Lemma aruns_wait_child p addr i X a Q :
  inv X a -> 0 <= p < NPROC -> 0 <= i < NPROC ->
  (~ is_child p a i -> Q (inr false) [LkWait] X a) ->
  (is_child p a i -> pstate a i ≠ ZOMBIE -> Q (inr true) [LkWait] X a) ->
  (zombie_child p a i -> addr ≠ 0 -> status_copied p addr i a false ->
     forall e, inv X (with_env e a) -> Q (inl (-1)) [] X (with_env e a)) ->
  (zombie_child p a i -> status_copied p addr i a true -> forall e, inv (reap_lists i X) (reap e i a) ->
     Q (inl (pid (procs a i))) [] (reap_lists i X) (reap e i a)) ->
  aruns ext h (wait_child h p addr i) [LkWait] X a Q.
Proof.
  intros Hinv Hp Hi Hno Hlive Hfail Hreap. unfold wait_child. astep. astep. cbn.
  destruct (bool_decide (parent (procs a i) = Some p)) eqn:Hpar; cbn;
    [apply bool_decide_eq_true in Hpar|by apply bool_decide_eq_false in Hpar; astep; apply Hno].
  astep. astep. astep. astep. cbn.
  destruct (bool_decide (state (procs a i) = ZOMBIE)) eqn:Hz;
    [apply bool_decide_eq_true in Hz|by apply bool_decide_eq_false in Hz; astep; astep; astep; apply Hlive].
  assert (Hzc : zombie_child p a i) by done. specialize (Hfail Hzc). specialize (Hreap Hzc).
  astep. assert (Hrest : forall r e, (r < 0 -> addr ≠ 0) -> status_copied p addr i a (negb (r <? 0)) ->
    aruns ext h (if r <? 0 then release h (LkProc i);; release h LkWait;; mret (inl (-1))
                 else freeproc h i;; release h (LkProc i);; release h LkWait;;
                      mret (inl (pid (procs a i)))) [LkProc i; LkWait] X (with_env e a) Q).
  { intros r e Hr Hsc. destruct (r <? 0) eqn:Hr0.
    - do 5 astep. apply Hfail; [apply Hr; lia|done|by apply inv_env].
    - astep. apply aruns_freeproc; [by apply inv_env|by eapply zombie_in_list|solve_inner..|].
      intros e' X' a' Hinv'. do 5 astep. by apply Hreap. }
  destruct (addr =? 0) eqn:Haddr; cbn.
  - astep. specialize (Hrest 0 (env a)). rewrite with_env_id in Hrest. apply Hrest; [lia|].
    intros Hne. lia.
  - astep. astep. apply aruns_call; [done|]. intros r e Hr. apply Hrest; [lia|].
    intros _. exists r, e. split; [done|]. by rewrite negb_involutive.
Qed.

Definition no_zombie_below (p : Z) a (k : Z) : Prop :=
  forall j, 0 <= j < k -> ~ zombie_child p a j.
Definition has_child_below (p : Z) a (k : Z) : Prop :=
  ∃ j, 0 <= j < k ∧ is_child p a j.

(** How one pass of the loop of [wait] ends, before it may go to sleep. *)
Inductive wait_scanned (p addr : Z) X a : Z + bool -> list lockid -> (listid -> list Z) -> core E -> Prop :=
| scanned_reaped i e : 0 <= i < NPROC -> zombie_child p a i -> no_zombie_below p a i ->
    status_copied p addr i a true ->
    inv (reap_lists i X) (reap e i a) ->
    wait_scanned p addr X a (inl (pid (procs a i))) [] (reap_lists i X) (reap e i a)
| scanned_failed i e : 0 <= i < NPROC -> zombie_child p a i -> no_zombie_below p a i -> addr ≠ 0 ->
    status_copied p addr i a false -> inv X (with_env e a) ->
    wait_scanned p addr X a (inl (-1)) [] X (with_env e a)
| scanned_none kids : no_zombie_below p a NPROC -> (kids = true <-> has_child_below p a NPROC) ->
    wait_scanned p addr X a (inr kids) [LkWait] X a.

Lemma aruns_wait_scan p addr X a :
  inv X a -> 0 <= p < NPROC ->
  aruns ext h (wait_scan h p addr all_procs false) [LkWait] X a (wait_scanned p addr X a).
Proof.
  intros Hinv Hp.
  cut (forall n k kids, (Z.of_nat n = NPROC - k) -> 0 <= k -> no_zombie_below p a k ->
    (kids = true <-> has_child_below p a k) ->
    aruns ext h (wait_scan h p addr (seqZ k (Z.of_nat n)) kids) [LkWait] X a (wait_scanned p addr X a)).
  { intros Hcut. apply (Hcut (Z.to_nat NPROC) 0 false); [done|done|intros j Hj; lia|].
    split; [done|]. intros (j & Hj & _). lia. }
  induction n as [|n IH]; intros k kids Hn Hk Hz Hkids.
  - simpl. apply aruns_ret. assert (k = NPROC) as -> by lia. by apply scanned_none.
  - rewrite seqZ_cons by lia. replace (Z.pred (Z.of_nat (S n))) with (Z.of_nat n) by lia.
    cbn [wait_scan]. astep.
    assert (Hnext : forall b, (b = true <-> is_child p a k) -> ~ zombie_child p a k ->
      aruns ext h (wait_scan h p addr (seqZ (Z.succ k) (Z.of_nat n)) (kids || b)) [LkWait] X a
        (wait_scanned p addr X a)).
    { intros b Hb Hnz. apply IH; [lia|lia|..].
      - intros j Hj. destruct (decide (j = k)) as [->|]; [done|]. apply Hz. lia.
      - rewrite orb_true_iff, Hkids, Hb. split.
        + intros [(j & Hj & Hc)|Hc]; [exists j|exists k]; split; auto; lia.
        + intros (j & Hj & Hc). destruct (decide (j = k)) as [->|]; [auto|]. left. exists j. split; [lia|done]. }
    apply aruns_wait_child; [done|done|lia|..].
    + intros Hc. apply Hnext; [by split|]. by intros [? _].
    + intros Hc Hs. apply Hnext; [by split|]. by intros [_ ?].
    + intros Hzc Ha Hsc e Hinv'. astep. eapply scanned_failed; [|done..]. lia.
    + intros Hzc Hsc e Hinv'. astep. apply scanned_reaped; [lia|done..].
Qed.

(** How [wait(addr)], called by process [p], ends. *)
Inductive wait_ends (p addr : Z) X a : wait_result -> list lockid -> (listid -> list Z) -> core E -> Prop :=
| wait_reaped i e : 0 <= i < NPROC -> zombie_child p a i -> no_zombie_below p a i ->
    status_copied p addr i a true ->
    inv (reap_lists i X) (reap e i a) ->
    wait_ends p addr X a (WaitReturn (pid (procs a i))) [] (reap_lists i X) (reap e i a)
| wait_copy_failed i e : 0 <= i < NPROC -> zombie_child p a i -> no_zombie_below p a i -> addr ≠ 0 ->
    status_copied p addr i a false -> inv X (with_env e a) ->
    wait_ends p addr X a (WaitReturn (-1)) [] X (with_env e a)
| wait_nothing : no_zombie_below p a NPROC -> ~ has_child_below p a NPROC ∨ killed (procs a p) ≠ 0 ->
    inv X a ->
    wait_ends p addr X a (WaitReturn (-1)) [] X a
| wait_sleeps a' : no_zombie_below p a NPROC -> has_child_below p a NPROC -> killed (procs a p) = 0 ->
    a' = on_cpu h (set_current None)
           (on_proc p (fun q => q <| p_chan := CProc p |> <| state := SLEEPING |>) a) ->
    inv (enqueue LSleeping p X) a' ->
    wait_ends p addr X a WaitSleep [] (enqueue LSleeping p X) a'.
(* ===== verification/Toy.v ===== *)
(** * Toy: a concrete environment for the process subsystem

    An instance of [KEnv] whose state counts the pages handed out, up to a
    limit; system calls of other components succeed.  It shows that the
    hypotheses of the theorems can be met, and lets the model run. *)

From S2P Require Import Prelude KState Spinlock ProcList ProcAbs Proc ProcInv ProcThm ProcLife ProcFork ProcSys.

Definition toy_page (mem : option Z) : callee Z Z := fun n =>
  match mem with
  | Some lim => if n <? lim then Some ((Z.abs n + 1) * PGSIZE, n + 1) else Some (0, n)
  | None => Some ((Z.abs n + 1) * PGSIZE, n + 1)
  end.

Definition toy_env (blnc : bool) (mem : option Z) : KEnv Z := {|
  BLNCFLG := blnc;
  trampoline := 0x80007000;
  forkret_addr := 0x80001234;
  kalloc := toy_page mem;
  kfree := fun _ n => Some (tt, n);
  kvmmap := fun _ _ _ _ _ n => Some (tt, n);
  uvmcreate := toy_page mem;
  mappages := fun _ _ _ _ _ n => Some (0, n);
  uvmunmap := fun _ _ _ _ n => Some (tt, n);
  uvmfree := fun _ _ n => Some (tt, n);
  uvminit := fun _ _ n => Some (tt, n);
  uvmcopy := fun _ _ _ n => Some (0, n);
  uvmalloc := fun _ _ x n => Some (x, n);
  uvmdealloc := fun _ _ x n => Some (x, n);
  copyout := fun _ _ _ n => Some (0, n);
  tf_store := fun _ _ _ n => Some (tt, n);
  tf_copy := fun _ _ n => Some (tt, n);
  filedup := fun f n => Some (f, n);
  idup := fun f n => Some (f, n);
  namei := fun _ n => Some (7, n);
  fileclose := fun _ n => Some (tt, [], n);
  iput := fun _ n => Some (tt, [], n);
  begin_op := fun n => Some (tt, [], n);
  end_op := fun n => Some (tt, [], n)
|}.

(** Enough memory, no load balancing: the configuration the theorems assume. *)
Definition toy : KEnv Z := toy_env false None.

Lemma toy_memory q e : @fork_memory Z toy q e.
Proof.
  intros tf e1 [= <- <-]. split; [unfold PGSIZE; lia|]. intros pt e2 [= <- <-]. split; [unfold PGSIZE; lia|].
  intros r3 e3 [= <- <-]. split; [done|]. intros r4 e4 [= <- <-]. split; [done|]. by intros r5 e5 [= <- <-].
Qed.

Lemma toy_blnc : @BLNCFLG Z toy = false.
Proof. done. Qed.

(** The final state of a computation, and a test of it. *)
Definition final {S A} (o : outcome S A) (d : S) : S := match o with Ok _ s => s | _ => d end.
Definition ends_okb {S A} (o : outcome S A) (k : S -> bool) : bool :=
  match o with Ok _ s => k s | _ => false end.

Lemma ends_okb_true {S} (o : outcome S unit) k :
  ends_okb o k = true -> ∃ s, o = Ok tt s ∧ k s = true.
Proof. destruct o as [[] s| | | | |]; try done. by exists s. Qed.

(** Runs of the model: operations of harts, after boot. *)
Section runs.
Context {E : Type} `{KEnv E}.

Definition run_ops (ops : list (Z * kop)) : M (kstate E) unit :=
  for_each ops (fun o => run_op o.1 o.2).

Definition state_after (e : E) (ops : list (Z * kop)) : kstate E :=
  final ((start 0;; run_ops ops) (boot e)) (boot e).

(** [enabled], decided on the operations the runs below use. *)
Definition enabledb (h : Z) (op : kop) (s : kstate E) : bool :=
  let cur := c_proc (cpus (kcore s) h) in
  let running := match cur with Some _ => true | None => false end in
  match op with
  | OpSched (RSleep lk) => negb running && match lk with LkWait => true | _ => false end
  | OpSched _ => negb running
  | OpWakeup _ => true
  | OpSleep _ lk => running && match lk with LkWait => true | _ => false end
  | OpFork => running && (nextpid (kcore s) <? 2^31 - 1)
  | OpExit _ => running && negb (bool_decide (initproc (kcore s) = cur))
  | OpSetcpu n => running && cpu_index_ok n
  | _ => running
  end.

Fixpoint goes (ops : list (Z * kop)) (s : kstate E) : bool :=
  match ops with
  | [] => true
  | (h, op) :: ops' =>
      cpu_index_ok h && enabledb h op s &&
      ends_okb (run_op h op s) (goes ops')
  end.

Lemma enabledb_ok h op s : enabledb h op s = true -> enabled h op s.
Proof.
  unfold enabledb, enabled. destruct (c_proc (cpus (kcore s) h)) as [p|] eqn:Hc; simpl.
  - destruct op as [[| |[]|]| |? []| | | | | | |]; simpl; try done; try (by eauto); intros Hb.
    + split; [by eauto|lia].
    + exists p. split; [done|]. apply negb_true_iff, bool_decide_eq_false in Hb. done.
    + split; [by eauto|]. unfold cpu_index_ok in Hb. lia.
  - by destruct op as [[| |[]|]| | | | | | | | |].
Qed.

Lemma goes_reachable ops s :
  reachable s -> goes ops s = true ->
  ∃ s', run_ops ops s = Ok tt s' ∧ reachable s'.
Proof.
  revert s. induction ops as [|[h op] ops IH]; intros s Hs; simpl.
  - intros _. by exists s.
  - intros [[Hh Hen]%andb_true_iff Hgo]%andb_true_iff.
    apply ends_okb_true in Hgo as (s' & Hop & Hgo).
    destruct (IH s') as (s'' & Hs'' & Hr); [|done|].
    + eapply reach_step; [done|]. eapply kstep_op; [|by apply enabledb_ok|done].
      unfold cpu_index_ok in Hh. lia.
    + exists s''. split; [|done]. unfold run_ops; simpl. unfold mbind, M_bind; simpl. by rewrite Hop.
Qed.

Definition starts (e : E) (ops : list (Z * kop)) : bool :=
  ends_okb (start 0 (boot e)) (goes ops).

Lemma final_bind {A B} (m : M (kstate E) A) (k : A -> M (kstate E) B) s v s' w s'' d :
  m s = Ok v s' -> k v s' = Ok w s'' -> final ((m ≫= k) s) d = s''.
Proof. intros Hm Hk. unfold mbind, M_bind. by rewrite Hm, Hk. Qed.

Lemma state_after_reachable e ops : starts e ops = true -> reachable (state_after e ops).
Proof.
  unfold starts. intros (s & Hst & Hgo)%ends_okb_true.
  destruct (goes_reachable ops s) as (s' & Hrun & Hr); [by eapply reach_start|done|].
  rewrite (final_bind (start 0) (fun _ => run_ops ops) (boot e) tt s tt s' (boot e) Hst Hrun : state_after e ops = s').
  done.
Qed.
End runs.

▶ WHAT THE TASK REQUIRES
Give an exact copy of the lines above, from the top of the records to the line that contains "(zombie_child p a i -> addr", taking in both ends.

▶ OUTPUT
Lemma aruns_wait_child p addr i X a Q :
  inv X a -> 0 <= p < NPROC -> 0 <= i < NPROC ->
  (~ is_child p a i -> Q (inr false) [LkWait] X a) ->
  (is_child p a i -> pstate a i ≠ ZOMBIE -> Q (inr true) [LkWait] X a) ->
  (zombie_child p a i -> addr ≠ 0 -> status_copied p addr i a false ->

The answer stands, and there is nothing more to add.